Наш Современник, 2005 № 08 - [85]

Шрифт
Интервал

В 1920–1930-е годы образ Клюева вдохновлял многих художников. Для И. Э. Грабаря именно портрет Клюева стал «пробным камнем» в «новом направлении» его творчества:

«В 1932 году зашел ко мне Н. А. Клюев, поэт, которого я знал еще в Петербурге лет двадцать назад.

Через несколько дней я уже написал его портрет, бывший первым пробным камнем в этом моем новом направлении. Одновременно я продолжал начатый за год до того портрет д-ра Штельцера, ведя его в прежнем живописно-формальном плане. Он мне также удался, но оба портрета в корне различны, различны по основной установке и отношению к натуре, ибо во втором ясно чувствуются отзвуки прошлого, а портрет Клюева глядит вперед» (в его кн. «Моя жизнь: Автомонография…», М., 2001, с. 304).

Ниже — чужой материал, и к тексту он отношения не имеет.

(** ** Key tables *)

Lemma generateNotes_lane_bound (fuel : nat) (km : KeyMode) (d : Difficulty)
    (rnd : nat -> Q) (nextId nextId' : nat) (chart : list Note) (n : Note) :
  generateNotes fuel km d rnd nextId = Some (chart, nextId') ->
  In n chart -> (lane n < lanesOf km)%nat.
Proof.
  unfold generateNotes. cbv zeta.
  set (cfg := DIFFICULTY_SETTINGS d).
  set (patterns := generatePatterns (lanesOf km) cfg d).
  destruct (genLoop fuel d cfg patterns rnd 0 3000 nextId []) as [[res n']|] eqn:Hgen;
    [|discriminate].
  intros [= <- <-] Hin.
  destruct (genLoop_invariant d cfg patterns rnd
              (fun _ _ acc => Forall (fun n => (lane n < lanesOf km)%nat) acc))
    with (fuel := fuel) (k := 0%nat) (time := 3000%Q) (nextId := nextId)
         (acc := @nil Note) (res := res) (nextId' := n')
    as (_ & _ & Hall).
  { intros time i acc p k1 _ Hp Hacc. apply Forall_app. split; [exact Hacc|].
    apply List.Forall_forall. intros m Hm.
    destruct (emit_notes p time i m Hm) as (Hl & _).
    destruct (generatePatterns_sound _ _ _ p Hp) as (_ & _ & Hr & _).
    now apply Hr. }
  { exact Hgen. }
  { constructor. }
  rewrite List.Forall_forall in Hall. apply Hall.
  eapply Permutation_in; [apply sortBy_Permutation|exact Hin].
Qed.

Lemma keyMap_lanes (km : KeyMode) (ln : nat) :
  (ln < lanesOf km)%nat <-> exists code, keyMap km !! code = Some ln.
Proof.
  split.
  - intros Hlt. destruct km; simpl in Hlt.
    + destruct ln as [|[|[|[|ln]]]]; [| | | |lia].
      * now exists "KeyA". * now exists "KeyS".
      * now exists "KeyD". * now exists "KeyF".
    + destruct ln as [|[|[|[|[|[|ln]]]]]]; [| | | | | |lia].
      * now exists "KeyA". * now exists "KeyS". * now exists "KeyD".
      * now exists "KeyJ". * now exists "KeyK". * now exists "KeyL".
    + destruct ln as [|[|[|[|[|[|[|[|ln]]]]]]]]; [| | | | | | | |lia].
      * now exists "KeyA". * now exists "KeyS". * now exists "KeyD".
      * now exists "KeyF". * now exists "KeyJ". * now exists "KeyK".
      * now exists "KeyL". * now exists "Semicolon".
  - intros [code H]. destruct km; unfold keyMap in H;
      apply elem_of_list_to_map_2 in H;
      repeat (apply elem_of_cons in H;
              destruct H as [H|H]; [injection H as _ ->; simpl; lia|]);
      now apply elem_of_nil in H.
Qed.

(** X14.  In every key mode the key table maps codes onto exactly the
    lanes of the mode: a mapped lane is below the key count, and every
    lane below the key count has a code.  So every note of a generated
    chart lies in a lane that some key plays. *)
Theorem keyMap_covers_lanes (km : KeyMode) :
  (forall ln, (ln < lanesOf km)%nat <-> exists code, keyMap km !! code = Some ln)
  /\ (forall fuel d rnd nextId chart nextId' n,
        generateNotes fuel km d rnd nextId = Some (chart, nextId') ->
        In n chart -> exists code, keyMap km !! code = Some (lane n)).
Proof.
  split; [apply keyMap_lanes|].
  intros fuel d rnd nextId chart nextId' n Hgen Hin.
  apply keyMap_lanes. now apply (generateNotes_lane_bound _ _ _ _ _ _ _ _ Hgen).
Qed.
(** * ghforeach: the repository executor, its filters and its worker pool

    A shallow embedding of [internal/ghforeach]: the option-function
    builder [NewRepositoryExecutor], the repository matcher [matchRepo],
    the owner selection of [getRepositories], the command-line front end
    [RunWithArgs], and the clone-and-execute stage of
    [RepositoryExecutor.Go] as an interleaving transition system over
    goroutines. *)

From stdpp Require Import base gmap strings list.
From Stdlib Require Import ZArith Lia Ascii.

Local Open Scope string_scope.
Local Open Scope Z_scope.
Local Open Scope list_scope.

(** ** Collaborators outside the repository *)

(** A Go [error] value is represented by its message; [option error] is an
    [error] that may be [nil]. *)
Definition error := string.

(** The pure functions of Go's standard library the program calls:
    compiled expressions with [regexp.Compile] and [Regexp.MatchString],
    and [path.Join] of a directory and a name. *)
Class GoLib := {
  Regexp : Type;
  Compile : string -> error + Regexp;
  MatchString : Regexp -> string -> bool;
  pathJoin : string -> string -> string
}.

(** [*github.Client]: all the program ever configures is the bearer token
    ([github.NewClient(nil)] has none, [WithAuthToken] attaches one). *)
Record Client := { clientToken : option string }.

Definition NewClient : Client := {| clientToken := None |}.
Definition WithAuthToken (c : Client) (token : string) : Client :=
  {| clientToken := Some token |}.
(* ===== verification/_CoqProject ===== *)
-Q . S2P
Prelude.v
Dlist.v
Atomic.v
Buddy.v
BuddyInv.v
BuddyOps.v
BuddyThm.v
Pmm.v
PageTable.v
PageTableInv.v
PageTableOps.v
PageTableThm.v
Kmalloc.v
KmallocInv.v
KmallocOps.v
KmallocThm.v
Vmm.v
VmmThm.v
RbTree.v
RbTreeInv.v
RbTreeIns.v
RbTreeThm.v
RbTreeDel.v
RbTreeEx.v
Str.v
Printf.v
Console.v
KState.v
Sched.v
SchedThm.v
TimerThm.v
Sync.v
SyncThm.v
Vfs.v
VfsInv.v
FileThm.v
Dev.v
DevThm.v
Bitmap.v
Proc.v
ProcThm.v
Family.v
ExitThm.v
WaitThm.v
ProcEx.v
Gdb.v
Sfs.v
SfsInv.v
SfsThm.v
SfsIo.v
SfsTrunc.v
SfsDev.v
SfsMount.v
Mksfs.v
MksfsInv.v
MksfsOps.v
MksfsThm.v
MksfsTree.v
MksfsImg.v
MksfsMount.v
MksfsEx.v
Sysfile.v
SysfileThm.v
SysfileSfs.v
SysEx.v
Fault.v
FaultThm.v
Exec.v
Trap.v
TrapThm.v
TrapEx.v
ExecThm.v
ExecEx.v
Shell.v
ShellThm.v
(* ===== verification/Prelude.v ===== *)
(** * ucore on MIPS32: a verification library

    The program (src/ucore) is a small Unix-like kernel for a MIPS32 processor (kern),
    with the host program that builds its disk (tools) and the shell that runs on it
    (user).  This library models the C code as Rocq functions and proves what the parts
    promise each other.  Paths below are relative to src/ucore.

    ** The parts and how they interact

    - Physical memory (kern/mm/buddy_pmm.c behind kern/mm/pmm.h): a buddy
      allocator of pages behind a table of operations, [pmm_manager].
    - Kernel memory (kern/mm/kmalloc.c): slabs of equal objects cut from runs of
      pages.
    - Page tables and TLB (kern/mm/pmm.c, thumips_tlb.c): two-level tables in
      simulated memory words, reference counts of pages, range operations.
    - Address spaces (kern/mm/vmm.c): sorted lists of areas, page faults, checks
      and copies of user buffers.
    - Processes, scheduler, timers, semaphores (kern/process/proc.c,
      kern/schedule, kern/sync): run queue behind a table of operations
      ([sched_class]), delta-encoded timer list, wait queues, process table.
    - Files (kern/fs): inodes with reference and open counts behind a table of
      operations ([inode_ops]), path lookup, per-process tables of open files, the
      devices stdin, stdout and disk0.
    - Console and debugger (kern/libs, kern/driver/console.c, kern/trap/trap.c):
      strings, formatted output, the text screen, line input, breakpoints.
    - Red-black trees (kern/libs/rb_tree.c): a library of balanced trees.
    - SFS (kern/fs/sfs): the file system on disk0: free-block bitmap, inodes with
      direct and indirect blocks, directories, a cache of inodes, mounting.
    - The image builder (tools/mksfs.c): the host program that makes the disk of SFS
      out of a directory.
    - The shell (user/sh.c): the user program that runs the others.
    - Traps and system calls (kern/trap/trap.c, kern/syscall/syscall.c,
      kern/fs/sysfile.c, kern/driver/clock.c, load_icode and do_execve of proc.c): the
      entry from user programs and devices into all of the above.

    ** How the model is made

    A C routine is a function of the monad [M S A] below: state passing with the
    outcomes [Ok], [Panic] (a failed [assert] or [panic]), [Fault] (a pointer that
    names no object) and [NoFuel].  [runs m s Q] says that [m] started in [s]
    returns and its result satisfies [Q]: it excludes panic, fault and
    non-termination, so every theorem stated with it is about total correctness.
    Pointers to objects are keys of finite maps, memory words and bytes are
    functions of the address, machine integers are [Z] with the 32-bit wrap-around
    written out ([u32], [s32]).  Doubly linked lists are proved once, on the heap of
    their pointers (Dlist.v), to be the sequences the other files use.  A routine
    that blocks is split at [schedule()] into the part before and the part after,
    each an atomic step (interrupts are off: Atomic.v).  Outside Kmalloc.v,
    allocations by [kmalloc] take their success, and the address they give, as
    arguments.

    Interfaces are tables of operations with laws: [pmm_manager] and [PmmOk] (Pmm.v),
    [sched_class] and [SchedOk] (Sched.v, SchedThm.v), [inode_ops] and [InodeOk]
    (Vfs.v, VfsInv.v), the block device's [dop_io] and [BlockDev] (SfsInv.v), a
    descriptor that can be read, written or positioned as a list of bytes,
    [readable_as], [writable_as] and [seekable_as] (SysfileThm.v).  Clients are proved against the laws; the buddy
    allocator, the round-robin class, the devices and SFS discharge them.

    Two memories are kept apart: the words of page directories and page tables, and
    the bytes that files and buffers are copied through.  The latter are indexed by the
    address the code uses, so a page has the bytes at its kernel address and those at
    the user's address, which the code never mixes within one call.

    ** The files

    - Prelude: outcomes, monad, triples, machine integers (defs.h).
    - Dlist: list.h.  Atomic: atomic.h, intr.c, intr.h.
    - Buddy: the code of buddy_pmm.c.  BuddyInv, BuddyOps, BuddyThm: its invariant
      (disjoint aligned blocks, none of them mergeable), every routine keeps it,
      what allocation and freeing do to the set of free pages.
    - Pmm: the interface of pmm.h, with the buddy allocator as an instance.  The laws
      ([PmmOk], for runs of pages [PmmRunOk]) say which pages are handed out
      ([pm_owned]), how many are free ([pm_nfree]), and that a request fails only when
      no page is free, or no run of the size ([pm_fits]).
    - PageTable: pmm.c, pmm.h, mmu.h, thumips_tlb.c.  PageTableInv, PageTableOps,
      PageTableThm: the abstract address space [aspace], its representation [VRep]
      and the refinement theorems.  [ledger]: the pages handed out are those of the
      address spaces and those that were handed out for something else, so none leaks;
      it is threaded through page faults, process exit and the program loader.
    - Kmalloc: kmalloc.c.  KmallocInv: the geometry of the caches, slabs and blocks.
      KmallocOps, KmallocThm: the heap as a set of disjoint blocks.
    - Vmm: vmm.c, vmm.h, the page directory part of proc.c.  VmmThm: its theorems.
    - KState: proc.h, wait.h, sched.h as one kernel state.  Sched: sched.c,
      default_sched.c.  SchedThm, TimerThm: scheduler and timer theorems.
    - Sync: wait.c, sem.c.  SyncThm: the semaphore as a step relation of configurations:
      the kernel's state, the processes inside, and those between the two halves of
      [down].
    - Vfs: iobuf.c, inode.c, vfs*.c, file.c, fs.c.  VfsInv: inode counts.  FileThm:
      the file tables.
    - Dev: dev*.c, ramdisk.c, ide.c.  DevThm: devices as lawful inodes, the disk and
      stdin.
    - Bitmap: bitmap.c and its theorems.
    - Sfs: sfs.h, sfs_io.c, sfs_inode.c, sfs_fs.c.  SfsInv: blocks of the disk, which
      are in use, what an operation may touch.  SfsThm: the block map of a file is a
      list of blocks; [disk_ledger]: no block of the disk leaks.  SfsIo, SfsTrunc: a file is a list of bytes; reading, writing,
      truncation, directory search, writing inodes back.  SfsDev: disk0 as the block
      device, and a small file system on it.  SfsMount: mounting a disk, loading an inode.
    - Mksfs: mksfs.c.  MksfsInv: what an image holds, read with the functions of Sfs.
      MksfsOps, MksfsThm: appending blocks, entries and files keeps the builder's
      invariant.  MksfsTree: a host tree gets into the image, by induction on the tree.
      MksfsImg: the finished image holds the tree, and the tree
      occupies each block exactly once ([occupies]).  MksfsMount: the kernel mounts the
      image and finds the tree in it, directory by directory, file by file.  MksfsEx: an
      example.
    - Proc: proc.c.  ProcThm: identifiers, the hash of processes.  Family: the tree of
      parents and children as lists.  ExitThm, WaitThm: exiting, waiting, killing,
      composed from the theorems on memory, files, family and scheduler.  ProcEx: a
      machine they apply to.
    - RbTree: rb_tree.c.  RbTreeInv: the heap as a tree looked at from one of its nodes,
      rotation and recolouring there.  RbTreeIns, RbTreeThm, RbTreeDel: insertion, search,
      traversal and deletion keep the red-black invariant and the order; RbTreeEx: a tree.
    - Str: string.c and the division routines of thumips.h.  Printf: printfmt.c, the
      number printers of stdio.c.  Console: console.c, readline.c (text screen, input
      ring, line editing; characters arrive at the port while [getchar] waits).  Gdb: the debugger commands of trap.c and where a MIPS
      instruction can go.
    - Sysfile: sysfile.c.  SysfileThm: reading and writing through a descriptor, against
      the interfaces; SysfileSfs: files of SFS implement them; SysEx: a process
      with an open file.
    - Fault: TLB misses (trap.c).  FaultThm: what becomes of an access of a user program.
      Exec: do_execve and the ELF loader (proc.c, elf.h).  Trap: syscall.c, the rest of
      trap.c, clock.c.  TrapThm: system calls and TLB misses from the trap to the return.
      TrapEx: traps of concrete machines.  ExecThm: the loader puts the segments of a
      program into its address space; ExecEx: a program that is loaded.
    - Shell: sh.c.  ShellThm: tokens as a function on lists, what a command executes.

    ** Fuel

    A loop whose recursion is not structural takes fuel; the caller passes a bound
    computed from the state (the number of areas for [user_mem_loop], of pages for
    [unmap_loop], [MAX_PID] rounds for [get_pid], the orders left in the buddy loops, two nested
    slabs for [kmalloc])
    and the theorems show that it is enough, since [runs] excludes [NoFuel].

    ** Not modelled

    Assembly (trap entry, context switch), the registers of the memory-mapped
    devices (UART, clock, interrupt controller), self-tests, the processor in Verilog, and
    the user programs but for the shell. *)

From stdpp Require Import base gmap list sorting.
From Stdlib Require Import ZArith Lia Bool.
(* ===== verification/BuddyOps.v ===== *)
(** * Correctness of the buddy routines

    Total-correctness triples for the routines of buddy_pmm.c over the
    invariant of BuddyInv.v, and the theorems on the exported operations. *)

From stdpp Require Import base gmap list.
From Stdlib Require Import ZArith Lia Bool.
From S2P Require Import Prelude.
From S2P Require Import Dlist.
From S2P Require Import Atomic.
From S2P Require Import Buddy.
From S2P Require Import BuddyInv.

(** ** Elementary steps *)

Lemma rd_page_runs p s pg (Q : Page -> pmm -> Prop) :
  pages s !! p = Some pg -> Q pg s -> runs (rd_page p) s Q.
Proof. intros Hp HQ. unfold rd_page. runs_steps. by eapply runs_deref. Qed.

Lemma upd_page_runs p f s pg (Q : unit -> pmm -> Prop) :
  pages s !! p = Some pg -> Q tt (upd_pages (fun m => <[p := f pg]> m) s) -> runs (upd_page p f) s Q.
Proof. intros Hp HQ. unfold upd_page. runs_steps. eapply rd_page_runs; [done|]. by runs_steps. Qed.

(** Linking page [p] (with descriptor [pg]) into the free list of order [k]. *)
Definition link (s : pmm) (p k : Z) (pg : Page) : pmm :=
  mkPmm (<[p := SetPageProperty (set_property k pg)]> (<[p := set_property k pg]> (pages s)))
        (npage s) (<[k := p :: flist s k]> (free_list s))
        (<[k := u32 (nrf s k + 1)]> (nr_free s)) (zones s) (zone_cnt s).

Definition unlink (s : pmm) (p k : Z) : pmm :=
  mkPmm (pages s) (npage s) (ldel p <$> free_list s)
        (<[k := u32 (nrf s k - 1)]> (nr_free s)) (zones s) (zone_cnt s).

Section Link.
  Implicit Types (s : pmm).

Lemma link_runs s p k pg (m : M pmm unit) (Q : unit -> pmm -> Prop) :
  pages s !! p = Some pg -> runs m (link s p k pg) Q ->
  runs (do! upd_page p (set_property k) in do! upd_page p SetPageProperty in
        do! nr_free_inc k in do! free_list_add k p in m) s Q.
Proof.
  intros Hp Hm. runs_steps. eapply upd_page_runs; [done|]. runs_steps.
  eapply upd_page_runs; [cbn; apply lookup_insert_eq|]. exact Hm.
Qed.

Lemma link_runs_last s p k pg (Q : unit -> pmm -> Prop) :
  pages s !! p = Some pg -> Q tt (link s p k pg) ->
  runs (do! upd_page p (set_property k) in do! upd_page p SetPageProperty in
        do! nr_free_inc k in free_list_add k p) s Q.
Proof.
  intros Hp Hm. runs_steps. eapply upd_page_runs; [done|]. runs_steps.
  eapply upd_page_runs; [cbn; apply lookup_insert_eq|]. exact Hm.
Qed.

Lemma flist_link s p k pg j :
  flist (link s p k pg) j = if decide (j = k) then p :: flist s k else flist s j.
Proof.
  unfold flist, link. cbn. rewrite lookup_insert. repeat case_decide; by subst.
Qed.

Lemma nrf_link s p k pg j :
  nrf (link s p k pg) j = if decide (j = k) then u32 (nrf s k + 1) else nrf s j.
Proof. unfold nrf, link. cbn. rewrite lookup_insert. repeat case_decide; by subst. Qed.

Lemma flist_unlink s p k j : flist (unlink s p k) j = ldel p (flist s j).
Proof. unfold flist, unlink. cbn. rewrite lookup_fmap. by destruct (free_list s !! j). Qed.

Lemma nrf_unlink s p k j :
  nrf (unlink s p k) j = if decide (j = k) then u32 (nrf s k - 1) else nrf s j.
Proof. unfold nrf, unlink. cbn. rewrite lookup_insert. repeat case_decide; by subst. Qed.

Lemma head_flags k pg :
  PageReserved (SetPageProperty (set_property k pg)) = PageReserved pg /\
  PageProperty (SetPageProperty (set_property k pg)) = true.
Proof.
  unfold PageReserved, PageProperty, SetPageProperty, set_flags, set_property, PG_reserved, PG_property.
  cbn [flags]. autorewrite with bits. done.
Qed.

Lemma link_headed s p k pg : pages s !! p = Some pg -> headed s (link s p k pg) p k.
Proof.
  intros Hp. destruct (head_flags k pg). exists pg, (SetPageProperty (set_property k pg)).
  split_and!; try done. cbn. by rewrite insert_insert_eq.
Qed.

(** No free block of order [k] is the buddy of [p]. *)
Definition no_buddy s z b p k : Prop :=
  k < MAX_ORDER -> forall q, q ∈ flist s k -> mgd s z q -> q <> b + Z.lxor (p - b) (2 ^ k).

Lemma link_spec D s z b p k pg :
  Inv D s -> 0 <= k <= MAX_ORDER -> pend s z b p k -> pages s !! p = Some pg -> no_buddy s z b p k ->
  Inv D (link s p k pg) /\ same_layout s (link s p k pg) /\
  (forall x, is_free (link s p k pg) x <-> is_free s x \/ in_blk p k x) /\
  tot (link s p k pg) = tot s + 2 ^ k /\
  (forall x, x <> p -> pages (link s p k pg) !! x = pages s !! x).
Proof.
  intros HI Hk Hpe Hp Hnb. split_and!.
  - eapply (Inv_add D s _ z b p k); try done; eauto using flist_link, nrf_link, link_headed.
  - eapply (add_layout s _ z b p k); try done; eauto using flist_link, nrf_link, link_headed.
  - intros x. eapply add_free; try done; eauto using flist_link.
  - rewrite (tot_change s (link s p k pg) k 1); [lia|done|].
    intros j Hj. eapply (add_nr D s _ k); try done; eauto using nrf_link.
  - intros x ?. cbn. by rewrite !lookup_insert_ne.
Qed.

Lemma unlink_spec D s p k z b :
  Inv D s -> p ∈ flist s k -> blk_at s z b p k ->
  Inv (fun x => D x \/ x = p) (unlink s p k) /\ same_layout s (unlink s p k) /\
  pend (unlink s p k) z b p k /\
  (forall x, is_free (unlink s p k) x <-> is_free s x /\ ~ in_blk p k x) /\
  tot (unlink s p k) = tot s - 2 ^ k.
Proof.
  intros HI Hp Hb. pose proof (i_order D s HI k p Hp) as Hk. split_and!.
  - eapply (Inv_remove D s _ p k); try done; eauto using flist_unlink, nrf_unlink.
  - by eapply remove_layout.
  - eapply (remove_pend D s _ p k); try done; eauto using flist_unlink.
  - intros x. eapply remove_free; try done; eauto using flist_unlink.
  - rewrite (tot_change s (unlink s p k) k (-1)); [lia|done|].
    intros j Hj. erewrite (remove_nr D s _ p k); try done; eauto using nrf_unlink.
Qed.
End Link.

Сам наделенный даром живописца, обладавший безукоризненным вкусом, Клюев был своим среди художников. Некоторые из них (как, например, С. А. Власов) называли свои работы строчками из стихотворений Клюева. Нередко сам поэт давал названия картинам, обретавшим благодаря точному слову или символическому намеку неожиданную выразительность.

В. А. Баталин вспоминает, как вел себя Клюев на выставке в Обществе имени А. И. Куинджи в марте 1928 года:

«В вестибюле его встретили Рылов и Власов — видимо, его давние знакомые. Сначала ходили по залам с большими картинами Власова („Власов — мой кум“, — представил нам его Клюев). У картины „Невидимый Град“ с изображением подводного „Града“ с выходящей на поверхность озера звонницей, на которой женщина с исступленным лицом, распущенными волосами, озаренная зловещим пламенем, звонит в набат, Клюев остановился и сказал: „Не картина — видение. Провидит художник скорби Великого Града. Потому и бьет девица в набат: `Спасайтесь! Погибаем`“. И действительно, было в картине что-то глубоко тревожное, может быть, мистическое.

У картины художника Жаба „Море“ Клюев значительно произнёс: „Пучина!“. Море на картине было сумрачно, с нависшими над ним тучами. Необычайно чувствовалась его глубина-бездна: „Пучина!“ Кто-то (очевидно, по контрасту цветовому) вспомнил „Девятый вал“ Айвазовского. Клюев презрительно заметил: „Раскрашенный поднос“.

И все другие „отметки“ Николая Алексеевича у картин выставки поражали глубокой проницательностью и осведомленностью. Чувствовался во всем большой художник» [1, с. 240, 241].

Некоторые портреты Клюева не удавались художникам потому, что поэт становился в какую-то — совершенно, с их точки зрения, — неестественную позу, не желая ее изменять. Клюев открыто советовал живописцам, создававшим его портреты, пренебрегать «натурой», внешним сходством, а пытаться изобразить «лик» его поэтического слова.

Литератор В. Ф. Боцяновский, повстречав Клюева 28 марта 1928 года, тогда же сделал такую запись:

«В трамвае встретил Клюева. Поддёвка. Особого фасона, конусообразная, деревенская шляпа. Высокие сапоги. Разговорились о портретах его на выставке Куинджи.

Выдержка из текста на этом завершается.